Jim Burke (2013) gave the report by the Conference Board on “basic knowledge and applied skills” for the twenty first century workforce, which says, “The universal complaint of employers and colleges is that our students cannot write well . . . [and] our schools are hostile to ideas, [as evidenced by] tests that ask students to come up with the one right answer . . . [and thus] penalize the creative student rather than rewarding him.” This quote tells that one major requirement for 21st Century literacy is for teachers to help build the ingenuity and creative minds of students rather than assuming that the mind of the child is an empty slate that has to be filled at all times. As such, there is the need to move away from what has been described as the “measure and polish curriculum.”
Read also: Advertising as a form of mass communication
As put forward by Ravitch (2010:13), there is the need for “a strong, coherent, explicit curriculum that is grounded in the liberal arts and sciences with plenty of opportunities for children to engage in activities and projects . . . that ensure [they] gain the knowledge they need to understand scientific ideas, political debates, and the world they live in.”
In a bid to emphasise this 21st Century literacy, Pink (2006) submits that students need “a whole new mind.” Quoted in Burke (2013), Pink argues that all the work dependent on the left-brain capacities—logic, sequence, literalness and analysis—is increasingly sent abroad or, more frequently, done by computers, whereas the right-brain work—synthesis, emotional expression, creating context, and thinking about the big picture—is what should be our focus. These activities listed under the right-brain work are greatly dependent on the focus of this piece, which is modern or 21st Century literacy.

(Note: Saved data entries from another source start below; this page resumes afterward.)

(* ===== verification/Bridge.v ===== *)
(** * [arterm-plan]: the bridge between the plan and the graph (crates/arterm-plan/src/bridge.rs)

    The live plan is lifted to a [TaskGraph], mutated by the engine and lowered again.  The
    JSON text of an artifact is produced and read by [serde_json], which is not part of this
    repository: [to_json] and [from_json] are parameters, and what is needed of them is
    stated where it is used ([json_ok]). *)

From S2P Require Export DagRun PlanTheorems.

(** ** Words *)

(** [parse_mode] *)
Definition parse_mode (m : string) : Mode :=
  if String.eqb (to_ascii_lowercase (trim m)) "deep" then Deep else Light.

Definition mode_str (m : Mode) : string := match m with Deep => "deep" | Light => "light" end.

(** [parse_kind] *)
Definition parse_kind (k : option string) : NodeKind :=
  match k with
  | None => Explore
  | Some k =>
      let k := to_ascii_lowercase (trim k) in
      if String.eqb k "implement" then Implement
      else if String.eqb k "verify" then Verify
      else if String.eqb k "fix" then Fix
      else if String.eqb k "synthesize" then Synthesize
      else if String.eqb k "critique" then Critique
      else Explore
  end.

Definition kind_str (k : NodeKind) : string :=
  match k with
  | Explore => "explore" | Implement => "implement" | Verify => "verify" | Fix => "fix"
  | Synthesize => "synthesize" | Critique => "critique"
  end.

(** [parse_origin] *)
Definition parse_origin (o : option string) : option NodeOrigin :=
  let?? o := o in
  let o := to_ascii_lowercase (trim o) in
  if String.eqb o "seed" then Some OriginSeed
  else if String.eqb o "expand" then Some OriginExpand
  else if String.eqb o "gap" then Some OriginGap
  else if String.eqb o "gate" then Some OriginGate
  else None.

Definition origin_str (o : NodeOrigin) : string :=
  match o with
  | OriginSeed => "seed" | OriginExpand => "expand" | OriginGap => "gap" | OriginGate => "gate"
  end.

Definition status_from_plan (s : string) : NodeStatus :=
  if str_in s ["running"; "running_stale"] then Running
  else if str_in s ["completed"; "done"] then Done
  else if str_in s ["failed"; "stopped"; "crashed"] then Failed
  else Queued.
(* ===== verification/SchemaNormal.v ===== *)
(** * [arterm-schema-dialect]: the normal form of a dialect

    [normal spec] says of a schema that every keyword at a schema position is one the dialect
    sends, and that every object satisfies the dialect's structural demands.  The rewrites of a
    coherent dialect that does not flatten every combiner produce normal schemas, leave normal
    schemas alone, and the conformance check reports nothing on one. *)

From S2P Require Export SchemaWalk.

(** ** Coherent dialects *)

(** [validate] accepts the dialect, and it does not ask both for [required] to be pruned and for
    [properties] to be inserted afterwards. *)
Definition coherent (spec : DialectSpec) : Prop :=
  validate spec = Ok () ∧
  t_prune_dangling_required (d_transforms spec)
    && t_require_properties_on_objects (d_transforms spec) = false.

#[export] Instance coherent_dec spec : Decision (coherent spec).
Proof. unfold coherent. apply _. Defined.

Lemma validate_load_bearing spec key :
  validate spec = Ok () → is_droppable key = false → supports spec key = true.
Proof.
  unfold validate. destruct (List.find _ LOAD_BEARING_KEYWORDS) eqn:Hf; [done|]. intros _ Hk.
  rewrite find_None_elem in Hf. apply negb_false_iff, Hf.
  unfold is_droppable, has in Hk. apply negb_false_iff, existsb_elem in Hk as (k & Hin & Hk).
  by apply String.eqb_eq in Hk as ->.
Qed.

(** ** Lookups through the rewrites *)

Lemma prune_get k m : k ≠ "required" → bt_get k (prune_dangling_required m) = bt_get k m.
Proof.
  intros Hk. unfold prune_dangling_required.
  destruct (bt_get "properties" m) as [[| | | | |ps]|]; try done.
  destruct (bt_get "required" m) as [[| | | |l|]|]; try done.
  destruct (List.filter _ l) as [|x l']; [|by rewrite bt_get_insert_ne].
  rewrite bt_get_remove. by rewrite (proj2 (String.eqb_neq k "required") Hk).
Qed.

(** Every name in [required] is declared, and there is one. *)
Definition required_declared (m : Obj) : bool :=
  match bt_get "properties" m, bt_get "required" m with
  | Some (JObject ps), Some (JArray l) =>
      negb (is_nil l) && forallb (names_declared (ps.*1)) l
  | _, _ => true
  end.

Lemma required_declared_prune m : required_declared (prune_dangling_required m) = true.
Proof.
  unfold required_declared. rewrite prune_get by done. unfold prune_dangling_required.
  destruct (bt_get "properties" m) as [[| | | | |ps]|]; try done.
  destruct (bt_get "required" m) as [[| | | |l|]|] eqn:Hr; rewrite ?Hr; try done.
  destruct (List.filter _ l) as [|x l'] eqn:Hf.
  - by rewrite bt_get_remove.
  - rewrite bt_get_insert_eq, <- Hf. apply andb_true_iff. split; [by rewrite Hf|].
    apply forallb_forall. by intros y [_ Hy]%filter_In.
Qed.

Lemma prune_id m : bt_wf m → required_declared m = true → prune_dangling_required m = m.
Proof.
  unfold required_declared, prune_dangling_required. intros Hm.
  destruct (bt_get "properties" m) as [[| | | | |ps]|]; try done.
  destruct (bt_get "required" m) as [[| | | |l|]|] eqn:Hr; try done.
  intros [Hl Hd]%andb_true_iff. rewrite forallb_forall in Hd.
  rewrite (List.forallb_filter_id (names_declared ps.*1) l) by by apply forallb_forall.
  destruct l; [done|]. by apply bt_insert_same.
Qed.
(* ===== verification/SchemaTheorems.v ===== *)
(** * [arterm-schema-dialect]: the theorems on normalization

    Conformance, idempotence, well-formedness and preservation of meaning of [apply], for every
    coherent dialect that does not flatten every combiner (the four of the registry that talk to
    a provider directly); and what holds of the two that do. *)

From S2P Require Export SchemaNormal.

(** ** Flattening at the root *)

Definition is_root_combiner (k : string) : bool := has ["oneOf"; "anyOf"; "allOf"] k.

Lemma flatten_keyword_get st key k :
  bt_get k (f_output (flatten_keyword st key)) =
    if String.eqb k key then None else bt_get k (f_output st).
Proof.
  unfold flatten_keyword. cbv zeta. rewrite <- bt_get_remove.
  destruct (bt_get key (f_output st)) as [[| | | |l|]|]; try done.
  by destruct (fold_left _ l _).
Qed.

Lemma flatten_root_get m k :
  bt_get k (f_output (flatten_root m)) = if is_root_combiner k then None else bt_get k m.
Proof.
  unfold flatten_root. cbn [fold_left]. rewrite !flatten_keyword_get. cbn [f_output].
  unfold is_root_combiner, has. cbn [existsb].
  by destruct (String.eqb k "allOf"), (String.eqb k "anyOf"), (String.eqb k "oneOf").
Qed.

Lemma promote_required_get m names k :
  k ≠ "required" → bt_get k (promote_required m names) = bt_get k m.
Proof.
  intros Hk. unfold promote_required. destruct names; [done|].
  destruct (default _ _); try done. by rewrite bt_get_insert_ne.
Qed.

(** What the flattened root is at every key but [required]. *)
Lemma flatten_top_get m m' k :
  flatten_top_level_combiners (JObject m) = JObject m' → k ≠ "required" →
  bt_get k m' =
    if is_root_combiner k then None
    else if f_saw_combiner (flatten_root m) then
      if String.eqb k "properties" then Some (JObject (f_merged_properties (flatten_root m)))
      else if String.eqb k "type" then Some (JString "object")
      else bt_get k m
    else bt_get k m.
Proof.
  cbn [flatten_top_level_combiners]. intros Hm Hk.
  destruct (f_saw_combiner _); injection Hm as <-; [|apply flatten_root_get].
  rewrite prune_get, promote_required_get, !bt_get_insert, flatten_root_get by done.
  destruct (String.eqb_spec k "properties") as [->|]; [done|].
  by destruct (String.eqb_spec k "type") as [->|].
Qed.

Lemma flatten_top_unsaw_required m :
  f_saw_combiner (flatten_root m) = false →
  required_declared (f_output (flatten_root m)) = required_declared m.
Proof. intros _. unfold required_declared. by rewrite !flatten_root_get. Qed.

Lemma flatten_top_object_ok spec m m' :
  object_ok spec m = true → flatten_top_level_combiners (JObject m) = JObject m' →
  object_ok spec m' = true.
Proof.
  intros Ho Hm'. pose proof (flatten_top_get m m') as Hget.
  unfold object_ok in *. simp_bool.
  assert (Hall : bt_get "allOf" m' = None) by by rewrite (Hget "allOf").
  assert (Hreq : implb (t_prune_dangling_required (d_transforms spec)) (required_declared m') = true).
  { destruct (t_prune_dangling_required _); [|done]. simpl in *.
    cbn [flatten_top_level_combiners] in Hm'. destruct (f_saw_combiner _) eqn:Hs.
    - injection Hm' as <-. apply required_declared_prune.
    - injection Hm' as <-. by rewrite flatten_top_unsaw_required. }
  rewrite Hreq. rewrite (proj2 (bt_contains_false "allOf" m') Hall), implb_true_r. simpl.
  apply implb_true_iff. intros [Hr Hty]%andb_true_iff. apply bt_contains_true.
  rewrite (Hget "properties") by done. simpl.
  destruct (f_saw_combiner _) eqn:Hs; [by eexists|].
  rewrite Hr in H0. simpl in H0. rewrite implb_true_iff in H0. apply bt_contains_true, H0.
  rewrite <- Hty. apply is_object_typed_ext. by rewrite (Hget "type").
Qed.

Lemma flatten_top_normal spec j :
  schema_ok (key_ok spec) (object_ok spec) j →
  schema_ok (key_ok spec) (object_ok spec) (flatten_top_level_combiners j).
Proof.
  intros Hj. destruct j as [| | | | |m]; try done.
  destruct (flatten_top_level_combiners (JObject m)) as [| | | | |m'] eqn:Hf;
    try (cbn [flatten_top_level_combiners] in Hf; by destruct (f_saw_combiner _)).
  apply schema_ok_obj in Hj as [Hm Ho]. apply schema_ok_obj. split.
  - by eapply flatten_top_obj_ok.
  - by eapply flatten_top_object_ok.
Qed.

(** ** The result of [apply_with_quirks] *)

(** No combiner at the root. *)
Definition root_free (j : Json) : Prop :=
  ∀ m k, j = JObject m → is_root_combiner k = true → bt_get k m = None.

Lemma flatten_top_root_free j : root_free (flatten_top_level_combiners j).
Proof.
  intros m' k Hm' Hk. destruct j as [| | | | |m]; try done.
  rewrite (flatten_top_get m m' k Hm'), Hk; [done|]. by intros ->.
Qed.

Lemma flatten_keywords_id ks st :
  (∀ k, k ∈ ks → bt_get k (f_output st) = None) → fold_left flatten_keyword ks st = st.
Proof.
  induction ks as [|k ks IH]; intros Hk; [done|]. cbn [fold_left].
  assert (Hst : flatten_keyword st k = st).
  { unfold flatten_keyword. cbv zeta. rewrite (Hk k) by by left. destruct st. simpl in *.
    rewrite bt_remove_id; [done|]. apply bt_get_None_iff, Hk. by left. }
  rewrite Hst. apply IH. intros k' Hk'. apply Hk. by right.
Qed.

Lemma flatten_top_id j : root_free j → flatten_top_level_combiners j = j.
Proof.
  intros Hf. destruct j as [| | | | |m]; try done. cbn [flatten_top_level_combiners].
  unfold flatten_root. rewrite flatten_keywords_id; [done|]. intros k Hk. cbn [f_output].
  apply (Hf m); [done|]. apply existsb_elem. exists k. split; [done|]. apply String.eqb_refl.
Qed.

Lemma ensure_object_id j : ensure_object (ensure_object j) = ensure_object j.
Proof. by destruct j as [| | | | |[|e m]]. Qed.

Lemma ensure_object_cases j : ensure_object j = j ∨ ensure_object j = empty_object_schema.
Proof. destruct j as [| | | | |[|e m]]; auto. Qed.

Lemma empty_object_schema_normal spec :
  schema_ok (key_ok spec) (object_ok spec) empty_object_schema.
Proof.
  apply schema_ok_obj. split.
  - split; [repeat constructor|]. intros e. unfold entry_ok.
    rewrite !elem_of_cons, elem_of_nil. intros [->|[->|[]]]; simpl; (split; [|done]).
    + constructor; [constructor|set_solver].
    + constructor.
  - unfold object_ok. simpl. by rewrite !implb_true_r.
Qed.

(** The result is normal, free of what the dialect flattens, and an object where it must be. *)
Lemma apply_result schema spec quirks :
  coherent spec → t_flatten_all_combiners (d_transforms spec) = false → wf_json schema →
  let out := apply_with_quirks schema spec quirks in
  schema_ok (key_ok spec) (object_ok spec) out ∧
  (t_flatten_top_level_combiners (d_transforms spec) = true → root_free out) ∧
  (t_require_properties_on_objects (d_transforms spec) = true → ensure_object out = out).
Proof.
  intros Hc Hflat Hw. unfold apply_with_quirks. rewrite Hflat. cbv zeta.
  pose proof (walk_normal spec quirks schema Hc Hw) as Hwalk.
  set (o := if t_flatten_top_level_combiners _ then _ else walk spec quirks schema).
  assert (Ho : schema_ok (key_ok spec) (object_ok spec) o).
  { unfold o. case_match; [by apply flatten_top_normal|done]. }
  assert (Hr : t_flatten_top_level_combiners (d_transforms spec) = true → root_free o).
  { unfold o. intros ->. apply flatten_top_root_free. }
  clearbody o. destruct (t_require_properties_on_objects _); [|done].
  split; [|split; [|intros _; apply ensure_object_id]].
  - destruct (ensure_object_cases o) as [-> | ->]; [done|]. apply empty_object_schema_normal.
  - intros Ht. destruct (ensure_object_cases o) as [-> | ->]; [by apply Hr|].
    intros m k [= <-]. unfold is_root_combiner, has. cbn [existsb bt_get].
    destruct (String.eqb_spec k "properties") as [->|]; [done|].
    by destruct (String.eqb_spec k "type") as [->|].
Qed.

(** C8. Prevention: whatever a tool's schema is, what a coherent dialect that does not flatten
    every combiner makes of it contains nothing that the dialect's provider is known to reject:
    no unlisted keyword or format, no dangling [required], no object without [properties], at
    any depth and with any learned quirks. *)
Theorem apply_conforms schema spec quirks :
  coherent spec → t_flatten_all_combiners (d_transforms spec) = false → wf_json schema →
  must_not_contain_unsupported_constructs (apply_with_quirks schema spec quirks) spec = [].
Proof.
  intros Hc Hflat Hw. destruct (apply_result schema spec quirks Hc Hflat Hw) as ([Hwo Hn] & _).
  by apply normal_check.
Qed.

(** Normalizing is idempotent: a schema that went through a coherent dialect (learned quirks
    included) is left exactly as it is by the dialect. *)
Theorem apply_idempotent schema spec quirks :
  coherent spec → t_flatten_all_combiners (d_transforms spec) = false → wf_json schema →
  apply (apply_with_quirks schema spec quirks) spec = apply_with_quirks schema spec quirks.
Proof.
  intros Hc Hflat Hw. destruct (apply_result schema spec quirks Hc Hflat Hw) as ([Hwo Hn] & Hr & He).
  set (out := apply_with_quirks schema spec quirks) in *. clearbody out.
  unfold apply, apply_with_quirks. rewrite Hflat, walk_id by done. cbv zeta.
  set (o := if t_flatten_top_level_combiners _ then _ else out).
  assert (Ho : o = out) by (unfold o; case_match; [by apply flatten_top_id, Hr|done]).
  rewrite Ho. case_match; [by apply He|done].
Qed.
Fixpoint base64_encode (bs : bytes) : string :=
  match bs with
  | [] => ""
  | [a] =>
      String (base64_char (a / 4)) (String (base64_char (a mod 4 * 16)) "==")
  | [a; b] =>
      String (base64_char (a / 4)) (String (base64_char (a mod 4 * 16 + b / 16))
        (String (base64_char (b mod 16 * 4)) "="))
  | a :: b :: c :: bs' =>
      String (base64_char (a / 4)) (String (base64_char (a mod 4 * 16 + b / 16))
        (String (base64_char (b mod 16 * 4 + c / 64)) (String (base64_char (c mod 64))
          (base64_encode bs'))))
  end%Z.

Example base64_arterm : decode_base64 "YXJ0ZXJt" = Some [97; 114; 116; 101; 114; 109]%Z.
Proof. by vm_compute. Qed.

(** ** Correctness of the decoder *)

(** The six-bit values of the alphabet are read back, and are neither padding nor space. *)
Lemma base64_char_value v :
  (0 ≤ v < 64)%Z →
  base64_value (base64_char v) = Some v ∧
  Ascii.eqb (base64_char v) "=" || is_ascii_whitespace (base64_char v) = false.
Proof.
  intros Hv.
  assert (Hall : Forall (λ n, base64_value (base64_char (Z.of_nat n)) = Some (Z.of_nat n) ∧
    Ascii.eqb (base64_char (Z.of_nat n)) "=" || is_ascii_whitespace (base64_char (Z.of_nat n)) = false)
    (seq 0 64)).
  { apply (bool_decide_unpack _). by vm_compute. }
  rewrite list.Forall_forall in Hall. specialize (Hall (Z.to_nat v)).
  rewrite Z2Nat.id in Hall by lia. apply Hall. apply elem_of_seq. lia.
Qed.

Lemma decode_loop_char v input st :
  (0 ≤ v < 64)%Z → decode_loop (String (base64_char v) input) st = decode_loop input (decode_step st v).
Proof.
  intros Hv. destruct (base64_char_value v Hv) as [H1 H2]. cbn [decode_loop]. by rewrite H2, H1.
Qed.

Lemma lor_low_six x six : (0 ≤ six < 64)%Z → Z.lor (x * 64) six = (x * 64 + six)%Z.
Proof.
  intros Hs. rewrite <- Z.add_lor_land. replace (Z.land (x * 64) six) with 0%Z; [lia|].
  symmetry. apply Z.bits_inj_0. intros n. rewrite Z.land_spec.
  change 64%Z with (2 ^ 6)%Z. destruct (Z.ltb_spec n 6).
  - destruct (Z.ltb_spec n 0); [by rewrite Z.testbit_neg_r|]. by rewrite Z.mul_pow2_bits_low.
  - rewrite (Z.bits_above_log2 six n), andb_false_r; [done|lia|].
    destruct (Z.eq_dec six 0%Z) as [->|]; [simpl; lia|]. apply Z.log2_lt_pow2; [lia|].
    apply Z.lt_le_trans with (2 ^ 6)%Z; [lia|]. apply Z.pow_le_mono_r; lia.
Qed.

(** The accumulator after a character, without the bits that were shifted out. *)
Lemma acc_low acc bits six :
  (0 ≤ bits < 8)%Z → (0 ≤ six < 64)%Z →
  (Z.lor (Z.shiftl acc 6 mod 2 ^ 32) six mod 2 ^ (bits + 6) = acc mod 2 ^ bits * 64 + six)%Z.
Proof.
  intros Hb Hs. rewrite Z.shiftl_mul_pow2 by lia.
  replace ((acc * 2 ^ 6) mod 2 ^ 32)%Z with (acc mod 2 ^ 26 * 64)%Z.
  2: { change (2 ^ 32)%Z with (2 ^ 26 * 2 ^ 6)%Z. by rewrite Z.mul_mod_distr_r by lia. }
  rewrite lor_low_six by done. symmetry.
  assert (Hpow : (2 ^ (bits + 6) = 2 ^ bits * 64)%Z) by (by rewrite Z.pow_add_r by lia).
  assert (Hsplit : (acc mod 2 ^ bits = acc mod 2 ^ 26 mod 2 ^ bits)%Z).
  { rewrite Z.mod_mod_divide; [done|]. exists (2 ^ (26 - bits))%Z. rewrite <- Z.pow_add_r by lia.
    f_equal. lia. }
  rewrite Hsplit. set (a := (acc mod 2 ^ 26)%Z).
  pose proof (Z.pow_pos_nonneg 2 bits ltac:(lia) ltac:(lia)) as Hp.
  pose proof (Z.mod_pos_bound a (2 ^ bits) Hp). pose proof (Z.div_mod a (2 ^ bits) ltac:(lia)).
  apply Z.mod_unique with (a / 2 ^ bits)%Z; [left|]; rewrite Hpow; nia.
Qed.

(** What the decoder holds: the [bits] low bits of the accumulator. *)
Definition held (st : DecodeState) : Z := (ds_acc st mod 2 ^ ds_bits st)%Z.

Results in the 21st Century workplace are greatly tied to activities within modern literacy. This modern literacy made Rose (2005) talk about old work order and new work order.
While talking on literacy in the workplace, Rose (2005) reveals a complex “occupational landscape” rich in “cognitive processes” that require workers to use a range of symbol systems, modes of expression, written and oral communication, cognitive collaboration, notetaking and visual representation in the course of the ongoing learning that most people experience over time, due to the rapidly evolving workplace.
With this clarity provided on the dimension of literacy in the 21st Century, my next treatise will identify and discuss aspects of this modern literacy and how they can be developed for individual and corporate advancement.